Словом, Корнилов хотел представить дело так, что Виленский округ чуть ли не опережает Одесский, с его просвещенными и секуляризованными евреями, в плавном слиянии общих и еврейских заведений, которое должно завершиться почти само собою[2112]
. И это при том, что в составлявшемся в те же самые недели и дни отчете тому же Толстому об управлении ВУО за 1867 год (поданном в МНП незадолго до подкатившей отставки Корнилова в марте 1868-го) он говорил о ликвидации еврейских училищ в ВУО как об осознанной местными властями неотложной задаче, требующей волевого решения и напряжения административных сил[2113]. Почему же он не заговорил об этом непосредственно в ответ на запрос Толстого? Вероятно, для него было важно, оставаясь в рамках служебной субординации, не признать за министерством инициативы в данном деле и провести отмену еврейских училищ по собственному сценарию, в соответствии с местным видением еврейского вопроса[2114]. Письмо Толстого попечителям округов от ноября 1867 года не оставляло сомнений в том, что министр избрал интеграционистский курс: гимназии, где треть или половину учеников составляли евреи, вовсе не казались ему аномалией и удостаивались его публичных похвал[2115]. Он исходил из представления об образовании как наилучшем инструменте «выборочной», но неуклонно расширяющейся интеграции евреев[2116]. Для Корнилова же к 1868 году стала первичной проблемой не необразованность, а изначальная «замкнутость» евреев, понятая в духе брафмановской кагаломании. Ссылаясь на циркуляр Баранова, он писал в отчете за 1867 год, что «в деле полного слияния евреев с прочим населением одной школы недостаточно» – необходимы и другие меры воздействия на «эту грубую и фанатическую массу. …Предположение… графа Баранова о слиянии еврейских обществ с христианскими как нельзя более соответствует осуществлению правительственных целей по отношению к евреям»[2117]. В сущности, Корнилов в этих рассуждениях выходил за пределы должностной и даже ведомственной компетенции, принимая на себя неформальную роль глашатая нового направления в еврейской политике.Недовоплотившийся призрак: Чиновники начинают бояться еврейского национализма
Перемены умонастроений в начальственных кабинетах Виленского учебного округа происходили в 1867 году параллельно с активизацией работы Комиссии «о преобразовании управления евреями» при генерал-губернаторе. Развернувшиеся в ней летом 1867-го дискуссии о языковой аккультурации евреев отразили в чем-то похожую, а в чем-то отличную от корниловской попытку закрепить за Вильной роль генератора идей в еврейской политике.
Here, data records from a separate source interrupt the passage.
(** * ADS-B SBS feed ingestion ([routes/adsb.py]): a shallow embedding

    The development follows the source file top to bottom:

    - [PyStr]    the Python string and number primitives the parser calls
                 ([str.split], [str.strip], [str.upper], [float], [int]);
    - [Sbs]      the body of the line loop of [parse_sbs_stream]: decoding of
                 one SBS line, merge into the aircraft registry, batch publish;
    - [Reader]   the two nested [while adsb_using_service] loops of
                 [parse_sbs_stream] as a step function over socket outcomes;
    - [Session]  [start_adsb] and [stop_adsb];
    - [Fanout]   the shared queue drained by the [stream_adsb] generators;
    - [Race]     [stop_adsb] run beside the reader thread on the shared
                 globals.

    Text is ASCII, the alphabet of the SBS protocol: a [string] is the
    sequence of characters of a Python [str], and every character outside
    the ASCII range is treated as an ordinary symbol (neither white space,
    nor a letter with a case, nor a digit).  Python floats are IEEE 754
    binary64 values, represented by [spec_float] at precision 53 and
    maximal exponent 1024. *)

From Stdlib Require Import ZArith Ascii String SpecFloat.
From stdpp Require Import gmap strings list.

Local Open Scope Z_scope.

(* ===================================================================== *)
(** ** Python primitives on strings and numbers                          *)
(* ===================================================================== *)

Module PyStr.

Definition code (c : ascii) : Z := Z.of_N (N_of_ascii c).

(** [str.isspace] on ASCII: TAB, LF, VT, FF, CR, FS, GS, RS, US, SPACE. *)
Definition is_space (c : ascii) : bool :=
  let n := code c in
  ((9 <=? n) && (n <=? 13)) || ((28 <=? n) && (n <=? 32)).

Definition is_digit (c : ascii) : bool :=
  let n := code c in (48 <=? n) && (n <=? 57).

Definition digit_val (c : ascii) : Z := code c - 48.

Definition upper_char (c : ascii) : ascii :=
  let n := code c in
  if (97 <=? n) && (n <=? 122) then ascii_of_N (Z.to_N (n - 32)) else c.

Definition lower_char (c : ascii) : ascii :=
  let n := code c in
  if (65 <=? n) && (n <=? 90) then ascii_of_N (Z.to_N (n + 32)) else c.

(** [s.upper()] *)
Fixpoint upper (s : string) : string :=
  match s with
  | EmptyString => EmptyString
  | String c s' => String (upper_char c) (upper s')
  end.

(** The white space of C, which [float] skips around an ASCII literal:
    TAB, LF, VT, FF, CR, SPACE. *)
Definition is_c_space (c : ascii) : bool :=
  let n := code c in
  ((9 <=? n) && (n <=? 13)) || (n =? 32).

(** A string without its leading, trailing, leading and trailing
    characters of a class. *)
Fixpoint lstrip_of (p : ascii → bool) (s : string) : string :=
  match s with
  | EmptyString => EmptyString
  | String c s' => if p c then lstrip_of p s' else s
  end.

Fixpoint rstrip_of (p : ascii → bool) (s : string) : string :=
  match s with
  | EmptyString => EmptyString
  | String c s' =>
      match rstrip_of p s' with
      | EmptyString => if p c then EmptyString else String c EmptyString
      | t => String c t
      end
  end.

Definition strip_of (p : ascii → bool) (s : string) : string :=
  rstrip_of p (lstrip_of p s).

(** [s.strip()] *)
Definition strip (s : string) : string := strip_of is_space s.

(** [s.split(sep)] for a one-character separator: never the empty list. *)
Fixpoint split (sep : ascii) (s : string) : list string :=
  match s with
  | EmptyString => [EmptyString]
  | String c s' =>
      if Ascii.eqb c sep then EmptyString :: split sep s'
      else match split sep s' with
           | [] => [String c EmptyString]
           | p :: ps => String c p :: ps
           end
  end.

(** [sep in s] and [s.split(sep, 1)] when it holds: the text before the
    first separator and the text after it. *)
Fixpoint split1 (sep : ascii) (s : string) : option (string * string) :=
  match s with
  | EmptyString => None
  | String c s' =>
      if Ascii.eqb c sep then Some (EmptyString, s')
      else match split1 sep s' with
           | Some (l, r) => Some (String c l, r)
           | None => None
           end
  end.

(** Truth value of a string: [if s:]. *)
Definition truthy (s : string) : bool :=
  match s with EmptyString => false | _ => true end.

(** [parts[i]]; every use in the source is guarded by a length test. *)
Definition item (parts : list string) (i : nat) : string :=
  nth i parts EmptyString.

End PyStr.

(** Exceptions the line loop can meet. *)
Inductive exn : Type := ValueError | OverflowError.

Module PyNum.
Import PyStr.
Definition prec : Z := 53.
Definition emax : Z := 1024.

(** PEP 515: an underscore is dropped when it stands between two digits;
    any other underscore makes the literal invalid. *)
Fixpoint drop_underscores (prev : ascii) (s : string) : option string :=
  match s with
  | EmptyString => if Ascii.eqb prev "_"%char then None else Some EmptyString
  | String c s' =>
      if Ascii.eqb c "_"%char then
        if is_digit prev then drop_underscores c s' else None
      else if Ascii.eqb prev "_"%char && negb (is_digit c) then None
      else option_map (String c) (drop_underscores c s')
  end.

(** Longest prefix of decimal digits: its value, its length, the rest. *)
Fixpoint digits (acc : Z) (n : Z) (s : string) : Z * Z * string :=
  match s with
  | String c s' =>
      if is_digit c then digits (10 * acc + digit_val c) (n + 1) s'
      else (acc, n, s)
  | EmptyString => (acc, n, s)
  end.

(** Case-insensitive prefix match against a lower-case word. *)
Fixpoint match_word (w s : string) : option string :=
  match w, s with
  | EmptyString, _ => Some s
  | String a w', String c s' =>
      if Ascii.eqb (lower_char c) a then match_word w' s' else None
  | String _ _, EmptyString => None
  end.

Definition sign_of (s : string) : bool * string :=
  match s with
  | String "-"%char s' => (true, s')
  | String "+"%char s' => (false, s')
  | _ => (false, s)
  end.

(** The binary64 value nearest to [(-1)^neg * m * 10^e10] (ties to even);
    for a negative [e10] the quotient is computed with enough bits and a
    sticky bit, then rounded once. *)
Definition of_decimal (neg : bool) (m e10 : Z) : spec_float :=
  if m =? 0 then S754_zero neg
  else if 0 <=? e10 then
    binary_normalize prec emax (cond_Zopp neg (m * 10 ^ e10)) 0 false
  else
    let d := 10 ^ (- e10) in
    let k := Z.max 0 (56 + Z.log2 d - Z.log2 m) in
    let q := (m * 2 ^ k) / d in
    let r := (m * 2 ^ k) mod d in
    let m' := 2 * q + (if r =? 0 then 0 else 1) in
    binary_normalize prec emax (cond_Zopp neg m') (- k - 1) false.

(** The optional exponent of a decimal literal: [e], a sign, digits.  An
    [e] that no digit follows is not part of the number. *)
Definition exponent (s : string) : Z * string :=
  match s with
  | String c s' =>
      if Ascii.eqb (lower_char c) "e"%char then
        let '(neg, s1) := sign_of s' in
        let '(v, n, rest) := digits 0 0 s1 in
        if n =? 0 then (0, s) else (cond_Zopp neg v, rest)
      else (0, s)
  | EmptyString => (0, s)
  end.

(** The number at the head of [s] and the text left after it. *)
Definition strtod (s : string) : option (spec_float * string) :=
  let '(neg, s0) := sign_of s in
  let '(ip, ni, s1) := digits 0 0 s0 in
  let '(m, nf, s2) :=
    match s1 with
    | String "."%char t => digits ip 0 t
    | _ => (ip, 0, s1)
    end in
  if (ni + nf =? 0) then
    match match_word "inf" s0 with
    | Some t =>
        match match_word "inity" t with
        | Some t' => Some (S754_infinity neg, t')
        | None => Some (S754_infinity neg, t)
        end
    | None =>
        match match_word "nan" s0 with
        | Some t => Some (S754_nan, t)
        | None => None
        end
    end
  else
    let '(e, s3) := exponent s2 in
    Some (of_decimal neg m (e - nf), s3).

(** [float(s)] for a string [s]: underscores between digits are dropped,
    surrounding white space is skipped, and the whole of the rest must be
    one literal. *)
Definition py_float (s : string) : exn + spec_float :=
  match drop_underscores "000"%char s with
  | None => inl ValueError
  | Some t =>
      match strtod (strip_of is_c_space t) with
      | Some (x, EmptyString) => inr x
      | _ => inl ValueError
      end
  end.
(** C2, amended: for a city found in the table the report is
    "The weather in <Capitalized city> is <condition> with a temperature of
    <value><unit>." where <Capitalized city> is the input with its first
    character title-cased and every later character lower-cased, exactly as
    [lower] lower-cases it; on ASCII text that is the first character
    upper-cased and the others lower-cased. *)
Theorem C2_report_capitalizes_first_and_lowers_rest
    (u : UnicodeData) (city : str) (state : gmap str value) (w : weather) :
  mock_weather_db !! remove_spaces (lower u city) = Some w ->
  (exists temperature,
     field "report" (get_weather_stateful u city state)
     = Some (py "The weather in " ++ capitalize u city ++ py " is "
             ++ condition w ++ py " with a temperature of "
             ++ temperature ++ py ".") /\
     (temperature = decimal (temp_c w) ++ degree :: py "C" \/
      temperature
      = decimal (nearest_integer (fahrenheit_of (temp_c w)))
        ++ degree :: py "F")) /\
  (exists c rest tail,
     city = c :: rest /\
     capitalize u city = to_title_full u c ++ tail /\
     lower u city = lower_ucs4 u [] c rest ++ tail) /\
  (all_ascii city = true ->
   exists c rest,
     city = c :: rest /\
     capitalize u city = ascii_upper c :: List.map ascii_lower rest).
Proof.
  fold (normalize u city). intros Hk.
  assert (Hcity : exists c rest, city = c :: rest).
  { destruct city as [| c rest]; [discriminate Hk | eauto]. }
  destruct Hcity as (c & rest & ->). split; [| split].
  - rewrite (gws_found u _ state w Hk). eexists. split; [reflexivity |].
    destruct (eq_str _ _); [right | left]; reflexivity.
  - exists c, rest, (lower_from u [c] rest). repeat split; reflexivity.
  - intros Hascii. exists c, rest. split; [reflexivity |].
    apply capitalize_ascii, Hascii.
Qed.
Как и попечитель ВУО, эксперты генерал-губернатора претендовали на исчерпывающее объяснение тех или иных реакций российского еврейства на правительственную политику. В своих суждениях о языковой ситуации члены комиссии исходили из недопустимости какой бы то ни было поддержки идиша, «жаргона». Незадолго до первого посвященного этой теме заседания (22 мая 1867 года) не раз цитировавшийся выше А. Воль опубликовал в официальной газете «Виленский вестник» статью «Русский язык и евреи», в которой не скупился на самые уничижительные эпитеты по адресу идиша и отказывал ему в толике культурной и исторической самоценности[2118]
. Члены комиссии осуждали даже близкие им по духу маскильские публикации на идише, содержащие «насмешки над еврейскими недостатками, бичевание фанатизма и предрассудков». Насмешки и бичевание могли только приветствоваться, но вот «распространение жаргона само по себе есть зло…»[2119]. В то же время комиссия предостерегала против попыток административного запрета идиша и без обиняков заявляла, что годичной давности распоряжение Кауфмана «не имело законного основания» и что «совершенное воспрещение печатать на жаргоне невозможно, так как масса еврейского населения в здешнем крае не знает русского языка»[2120]. Литература на «жаргоне», заключала комиссия, должна остаться «без преследования, но и без поощрений». Впрочем, рекомендованные членами конкретные меры не расходились радикально с начинанием Кауфмана. Предлагалось, во-первых, ограничить ввоз из Германии книг на идише, содействующих «очищению жаргона», т. е. его сближению с немецким[2121], и, во-вторых, указать редакторам и цензорам еврейских изданий, чтобы «недостающие в жаргоне слова для выражения мыслей были пополняемы не из немецкого языка, а из русского». Такое распоряжение цензорам, в подсказанной комиссией формулировке, Баранов вскоре и отдал[2122]. Тем не менее фактическое осуждение комиссией кауфмановской попытки запрета не было лишь словесным декорумом. Эксперты дали понять, что для вытеснения идиша из употребления необходимы позитивные методы языковой политики, охватывающие массу носителей «жаргона». Следовательно, для распространения русского языка требовалась действительно массовая литература.